One-pot synthesis of regenerative calcium counterions from waste chicken eggshells for SO2-to-sulfur reduction

Abstract

Abating sulfur dioxide (SO2) emissions is increasingly critical for addressing environmental concerns and safeguarding human health. In this study, we propose a novel, sustainable approach utilizing in situ eggshell waste-derived calcium-based materials for the catalytic thermal reduction of SO2 to elemental sulfur. Our research focuses on the facile synthesis of calcium-based compounds, proceeding from chicken eggshells to CaO, CaSO4, and finally CaS, for treating hazardous SO2 gas in a one-pot reactor. The effects of gas hourly space velocity (GHSV), temperature, and catalyst stability were studied. Optimal conditions for sulfur yield (71.32%) and SO2 conversion (43.38%) were achieved at 800 °C with a GHSV of 117 L h/g.

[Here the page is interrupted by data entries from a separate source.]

(** A field whose table is the table of another samples like it: [noise]
    reads nothing of the object but [perm]. *)
Lemma noise_perm_only nf1 nf2 x y z :
  perm nf1 = perm nf2 -> noise nf1 x y z = noise nf2 x y z.
Proof. intros Hp. unfold noise. by rewrite Hp. Qed.

Lemma frac_comp x x' : x == x' -> frac x == frac x'.
Proof.
  intros Hx. unfold frac, Math.floor.
  rewrite (Qfloor_comp x x' Hx). by rewrite Hx.
Qed.

Lemma cell_comp x x' : x == x' -> cell x = cell x'.
Proof. intros Hx. unfold cell, Math.floor. by rewrite (Qfloor_comp x x' Hx). Qed.

Lemma fade_comp t t' : t == t' -> fade t == fade t'.
Proof. intros Ht. unfold fade. by rewrite Ht. Qed.

Lemma lerp_comp a a' b b' t t' :
  a == a' -> b == b' -> t == t' -> lerp a b t == lerp a' b' t'.
Proof. intros Ha Hb Ht. unfold lerp. by rewrite Ha, Hb, Ht. Qed.

Lemma grad_comp h x x' y y' z z' :
  x == x' -> y == y' -> z == z' -> grad h x y z == grad h x' y' z'.
Proof.
  intros Hx Hy Hz. unfold grad.
  repeat match goal with |- context [if ?c then _ else _] => destruct c end;
    by rewrite ?Hx, ?Hy, ?Hz.
Qed.

(** Two ways of writing the same three numbers sample the same number. *)
Lemma noise_comp nf x y z x' y' z' :
  x == x' -> y == y' -> z == z' ->
  option_Forall2 Qeq (noise nf x y z) (noise nf x' y' z').
Proof.
  intros Hx Hy Hz. unfold noise. cbv zeta.
  rewrite <- (cell_comp x x' Hx), <- (cell_comp y y' Hy), <- (cell_comp z z' Hz).
  repeat match goal with
         | |- context [Uint8Array.get ?t ?i ≫= _] =>
             destruct (Uint8Array.get t i); cbn [mbind option_bind]; [|constructor]
         end.
  constructor.
  pose proof (frac_comp x x' Hx) as Fx. pose proof (frac_comp y y' Hy) as Fy.
  pose proof (frac_comp z z' Hz) as Fz.
  repeat apply lerp_comp; try apply grad_comp; try apply fade_comp;
    rewrite ?Fx, ?Fy, ?Fz; reflexivity.
Qed.

(** On a well-formed table a sample is a number between -3/2 and 3/2. *)
Lemma noise_bounded nf x y z :
  wf_perm (perm nf) ->
  exists v, noise nf x y z = Some v /\ - (3 # 2) <= v <= 3 # 2.
Proof.
  intros Hwf.
  destruct (noise_defined nf x y z Hwf)
    as (h000 & h100 & h010 & h110 & h001 & h101 & h011 & h111 & ->).
  eexists. split; [reflexivity|].
  pose proof (frac_range x). pose proof (frac_range y). pose proof (frac_range z).
  apply blend8_bound; lra.
Qed.

End Noise_claims.

(** On the lattice every offset is 0 or weighs nothing: the sample is 0. *)
Example noise_on_lattice : noise Noise3D_default 3 0 (- (7)) = Some 0%Q.
Proof. vm_compute. reflexivity. Qed.

(** C1. Two fields whose table was built from the same seed return the same
    value at the same input, whatever else the objects hold, and that value
    is a number: the table is a function of the seed, and [noise] is a
    function of the table and the three coordinates. ([noise_comp] adds
    that the value does not depend on how the coordinates are written.) *)
Theorem noise_referentially_transparent (s : Z) (nf1 nf2 : Noise3D) (x y z : Q) :
  perm nf1 = perm (Noise3D_new s) ->
  perm nf2 = perm (Noise3D_new s) ->
  noise nf1 x y z = noise nf2 x y z /\ is_Some (noise nf1 x y z).
Proof.
  intros H1 H2. split.
  - apply noise_perm_only. congruence.
  - destruct (noise_defined nf1 x y z) as (? & ? & ? & ? & ? & ? & ? & ? & ->); [|done].
    rewrite H1. apply wf_perm_new.
Qed.

Lemma noise_referentially_transparent_witness :
  noise {| seed := 7; perm := perm (Noise3D_new 12345) |} (15 # 2) (249 # 2) (1139 # 8)
  = noise (Noise3D_new 12345) (15 # 2) (249 # 2) (1139 # 8)
  /\ is_Some (noise {| seed := 7; perm := perm (Noise3D_new 12345) |}
                (15 # 2) (249 # 2) (1139 # 8)).
Proof.
  apply (noise_referentially_transparent 12345); reflexivity.
Defined.

(** C2, as the claim states it, fails: with the default seed 12345 the
    sample at (7.5, 124.5, 142.375) is 135581/131072, above 1, and the
    sample at (169.625, 20.5, 67.5) is below -1. All intermediate values
    are dyadic fractions with few bits, so a double computes them exactly. *)
Lemma noise_leaves_unit_interval :
  (exists v, noise Noise3D_default (15 # 2) (249 # 2) (1139 # 8) = Some v
             /\ (v == 135581 # 131072)%Q /\ ~ (- (1) <= v <= 1)%Q) /\
  (exists v, noise Noise3D_default (1357 # 8) (41 # 2) (135 # 2) = Some v
             /\ (v == - (135581 # 131072))%Q /\ ~ (- (1) <= v <= 1)%Q).
Proof.
  split; eexists; (split; [vm_compute; reflexivity|]);
    (split; [vm_compute; reflexivity|]); intros [Hlo Hhi]; vm_compute in Hlo, Hhi;
    first [by apply Hhi | by apply Hlo].
Qed.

Our findings demonstrate that the calcium-based materials exhibit exceptional stability, maintaining activity for 6.5 h. Mechanistically, the synergistic pathways of Mars-Van Krevelen and Eley-Rideal mechanisms underlying the SO2 reduction process were elucidated. This research presents a sustainable solution for converting SO2 into a valuable sulfur commodity, and contributes to achieving Sustainable Development Goal No. 12 on Sustainable Consumption and Production. By harnessing CaS derived from eggshell waste, our work underscores the potential for environmentally friendly practices in addressing industrial emissions and advancing sustainable resource utilization.